00:24:05.220 One of the first tools to use is Ping, which checks connectivity to an IP address. However, firewalls may prevent this. Traceroute shows each hop between you and another server, helping locate where issues may lie. A tool called Telnet can check if a server port is listening.

00:24:56.540 If you’re running the server, the 'netstat' command can help identify what services are listening. On Linux, use it with the options -plnt; on Mac, it’s -n -a with 'listen' for the process. Using TCP Dump, you can capture detailed logs of traffic crossing the wire, though it can be overwhelming. Wireshark can help visualize what's happening as it organizes TCP Dump data into a more manageable format.

00:26:12.840 HTTP/2 was recently approved and ratified, emerging from Google’s SPDY project, aimed at making the web faster. One big change in HTTP/2 is header compression, which wasn’t possible in HTTP 1.1. An additional requirement for HTTP/2 is supporting TLS (Transport Layer Security) or SSL, as it facilitates protocol negotiation.

00:26:53.400 With HTTP/2, the semantics shift slightly, as it no longer consists of purely text. While the headers can be compressed, maintaining the same semantics allows the use of various tools; however, telnet and TCP Dump won’t work as they do with HTTP/1.1. HTTP/2 also supports multiplexing, allowing multiple files to come through on a single TCP connection, which saves time compared to how browsers currently handle multiple TCP connections.

00:27:48.539 The server push feature allows a server to send resources the client may need preemptively, like CSS files alongside an HTML request. This can affect caching, but the specifics on existing caches may vary. Our approach to web design and development may change due to HTTP/2's efficiencies, allowing us to stop doing workarounds like asset pipelines and file combining.
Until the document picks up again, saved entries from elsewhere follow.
(* ===== verification/Demo.v ===== *)
(** * A concrete NEAR deployment

    Concrete values for the external functions, one relayer, one endpoint and one
    payment, at which the theorems' hypotheses are evaluated.  The encodings know
    one delegate and one outer transaction, and are faithful on them. *)

From stdpp Require Import base gmap strings list numbers.
From Stdlib Require Import Lia NArith ZArith Ascii String.
From S2P Require Import Prelude Text Json Readiness Schema Receipt Protocol Canonical Near Config.

Open Scope string_scope.
Open Scope list_scope.
Open Scope N_scope.

Module Demo.
Import Near.

(** [c] repeated 32 times: a hash. *)
Definition hash32 (c : ascii) : string := string_of_list_ascii (repeat c 32).

Definition alice_key : PublicKey := MkPublicKey ED25519 "ed25519:alice".
Definition relayer_pk : PublicKey := MkPublicKey ED25519 "ed25519:relayer".

Definition delegate : SignedDelegateAction :=
  MkSignedDelegate
    (MkDelegateAction "alice.near" "usdc.near"
       [FunctionCall (MkFunctionCall "ft_transfer" "transfer-args" 1000 1)] 42 150 alice_key)
    (MkSignature ED25519 "alice-signature").

Definition signer : NearRelayerSigner :=
  MkSigner "relayer.near" relayer_pk (λ _, MkSignature ED25519 "relayer-signature").

(** The outer transaction the relayer signs at access-key nonce 7. *)
Definition outer : Transaction :=
  V0 (MkTransactionV0 "relayer.near" relayer_pk 8 "alice.near" (hash32 "b") [Delegate delegate]).
Definition signed_outer : SignedTransaction :=
  MkSignedTransaction outer (MkSignature ED25519 "relayer-signature").

#[export] Instance Signature_eq_dec : EqDecision Signature.
Proof. solve_decision. Defined.
#[export] Instance FunctionCallAction_eq_dec : EqDecision FunctionCallAction.
Proof. solve_decision. Defined.
#[export] Instance InnerAction_eq_dec : EqDecision InnerAction.
Proof. solve_decision. Defined.
#[export] Instance DelegateAction_eq_dec : EqDecision DelegateAction.
Proof. solve_decision. Defined.
#[export] Instance SignedDelegateAction_eq_dec : EqDecision SignedDelegateAction.
Proof. solve_decision. Defined.
#[export] Instance Action_eq_dec : EqDecision Action.
Proof. solve_decision. Defined.
#[export] Instance TransactionV0_eq_dec : EqDecision TransactionV0.
Proof. solve_decision. Defined.
#[export] Instance Transaction_eq_dec : EqDecision Transaction.
Proof. solve_decision. Defined.
#[export] Instance SignedTransaction_eq_dec : EqDecision SignedTransaction.
Proof. solve_decision. Defined.

Definition requirements : WireRequirements :=
  MkRequirements "exact" "near:mainnet" "2500" "shop.near" (Num (PosInt 60)) "usdc.near".
Definition wire_request : WireRequest :=
  MkWireRequest (Num (PosInt 2)) (Num (PosInt 2)) requirements
    (Object [("signedDelegateAction", Str "ZGVsZWdhdGU=")]) requirements.

(** The same request as the JSON a client posts, and its canonical text. *)
Definition requirements_object : list (string * Value) :=
  [("amount", Str "2500"); ("asset", Str "usdc.near"); ("maxTimeoutSeconds", Num (PosInt 60));
   ("network", Str "near:mainnet"); ("payTo", Str "shop.near"); ("scheme", Str "exact")].
Definition request_value : Value :=
  Object
    [("paymentPayload",
       Object [("accepted", Object requirements_object);
               ("payload", Object [("signedDelegateAction", Str "ZGVsZWdhdGU=")]);
               ("x402Version", Num (PosInt 2))]);
     ("paymentRequirements", Object requirements_object);
     ("x402Version", Num (PosInt 2))].
Definition request_text : string := Eval vm_compute in Canonical.write_canonical_json request_value.

#[export] Instance external : External := {|
  base64_decode s := if String.eqb s "ZGVsZWdhdGU=" then Some "delegate" else None;
  sha256 _ := hash32 "h";
  delegate_from_slice s := if String.eqb s "delegate" then Some delegate else None;
  delegate_to_vec d := if decide (d = delegate) then Some "delegate" else None;
  transaction_from_slice s := if String.eqb s "outer" then Some signed_outer else None;
  transaction_to_vec t := if decide (t = signed_outer) then Some "outer" else None;
  delegate_verify _ := true;
  transaction_get_hash _ := hash32 "t";
  signature_verify _ _ _ := true;
  account_id_valid s := negb (is_empty s);
  hash_to_string s := "hash:" +:+ s;
  hash_from_str s := strip_prefix "hash:" s;
  wire_request_from_str s :=
    if String.eqb s "request" || String.eqb s request_text then Some wire_request else None;
  ft_transfer_args_from_slice s :=
    if String.eqb s "transfer-args" then Some (MkFtTransferArgs "shop.near" "2500") else None;
  string_from_slice s := Some s;
  value_from_slice s :=
    if String.eqb s "null" then Some Null
    else if String.eqb s request_text then Some request_value
    else Some (Str s);
  to_vec _ := Some "json"
|}.

(** The final outcome of the outer transaction: delegate receipt, then the token
    receipt, both successful. *)
Definition receipt (i : string) (children : list string) (executor : string)
  : Receipt.ExecutionOutcomeWithIdView :=
  Receipt.MkOutcome i children executor (Receipt.SuccessValue "") 10 100.
Definition final_outcome : Receipt.FinalExecutionOutcomeView :=
  Receipt.MkFinal (Receipt.FinalSuccessValue "") (hash32 "t") "relayer.near" "alice.near"
    (receipt (hash32 "t") ["r1"] "relayer.near")
    [receipt "r1" ["r2"] "alice.near"; receipt "r2" [] "usdc.near"].

(** An endpoint at height 100 that serves everything; [lookup] is its view of the
    outer transaction. *)
Definition endpoint (lookup : Result TransactionLookup NearRpcError) : NearRpc := {|
  rpc_network_id _ := Ok "mainnet";
  final_block _ := Ok (MkFinalBlock 100 (hash32 "b"));
  view_account _ _ _ := Ok (MkAccount 1000000 (hash32 "c"));
  view_access_key _ _ _ _ := Ok (MkAccessKey 7 FullAccess);
  call_function _ _ _ method _ :=
    if String.eqb method FT_BALANCE_OF then Ok "9000" else Ok "registered";
  send_transaction_final _ _ := lookup;
  transaction_status_final _ _ _ := lookup
|}.

Definition provider (lookup : Result TransactionLookup NearRpcError) : NearChainProvider :=
  MkProvider Mainnet (endpoint lookup) (Some (endpoint lookup)) signer.

Definition policy : VerificationPolicy := MkPolicy 30000000000000.

(** Two endpoints on different hosts. *)
Definition https (host : string) : Config.Url :=
  Config.MkUrl ("https://" +:+ host +:+ "/") "https" (Some host) "/" None None "" None.

(** A configuration on loopback with the default limits. *)
Definition sample_config (kind : ChainKind) (network asset relayer : string) (gas : N)
  (s : Config.SponsorshipConfig) (e : option Config.Eip155Config) : Config.ServiceConfig :=
  Config.MkConfig Config.Mainnet kind network (Config.V4 127 0 0 1, 8402) (https "primary.example")
    (https "backup.example") asset "USDC" "1000" relayer gas 10 Config.default_request_limits s
    Config.default_payment_identifier false e.

(** An empty world. *)
Definition world : World :=
  MkWorld (MkDatabase ∅ ∅ ∅ ∅ ∅ ∅ ∅ [] no_schema) Readiness.default [] (fresh_process 64).

End Demo.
HTTP/2 introduces a different way of handling these resources.

00:29:18.900 HTTP/2 can start with a 1.1 connection and upgrade later via HTTP semantics, which can seem convoluted at times. It’s important to stay updated about browser support as this progresses; as of now, Chrome 41, Firefox 36, and certain Windows versions of Internet Explorer support it.

00:30:01.319 Nginx has plans for HTTP/2 compatibility, while tools like Curl require specific flags to be enabled, and they need manual compilation for full functionality. Similarly, Wireshark will integrate support, currently available in beta.

00:30:36.360 So it's time for the exercises; I need to update the URL quickly. Charlie will be walking around helping people get started. The exercises are on page 27 of this document. The first step is to use the command to add the Vagrant box, followed by 'vagrant up' and then 'vagrant SSH' to access the box. Then you can proceed to slide 28.

00:31:14.520 Regarding Rails support for HTTP/2, it probably won’t happen for a while, as Rails currently doesn’t fully support HTTP. Your web server technologies like Unicorn and Puma will need to support it first. You might want to set up a reverse proxy, such as Nginx, to enable HTTP/2 functionality alongside SSL, since Rails doesn’t support HTTPS directly.

00:32:14.640 If you encounter any issues while using Vagrant, like due to misconfiguration, just raise your hand, and we’ll help you out.

00:32:21.020 Remember to enter a blank line when using Telnet to avoid it waiting indefinitely. If you don’t enter a blank line, it might get stuck.

00:32:43.960 As we progress, if you have any questions, don’t hesitate to ask. I want to ensure everyone understands before we move too far ahead. Again, thank you for your participation today, and I hope you find the exercises informative.

00:33:49.680 If anyone has more transition questions about Vagrant or the exercises, please feel free to bring them up now.

00:34:22.000 I want to express my gratitude for your attention and participation.

00:57:45.660 Thank you for hanging in until the end. I appreciate your engagement and I hope you’re looking forward to the exercises.

01:01:53.640 Thank you all very much for attending this session. I look forward to seeing what you create with the knowledge you gain here.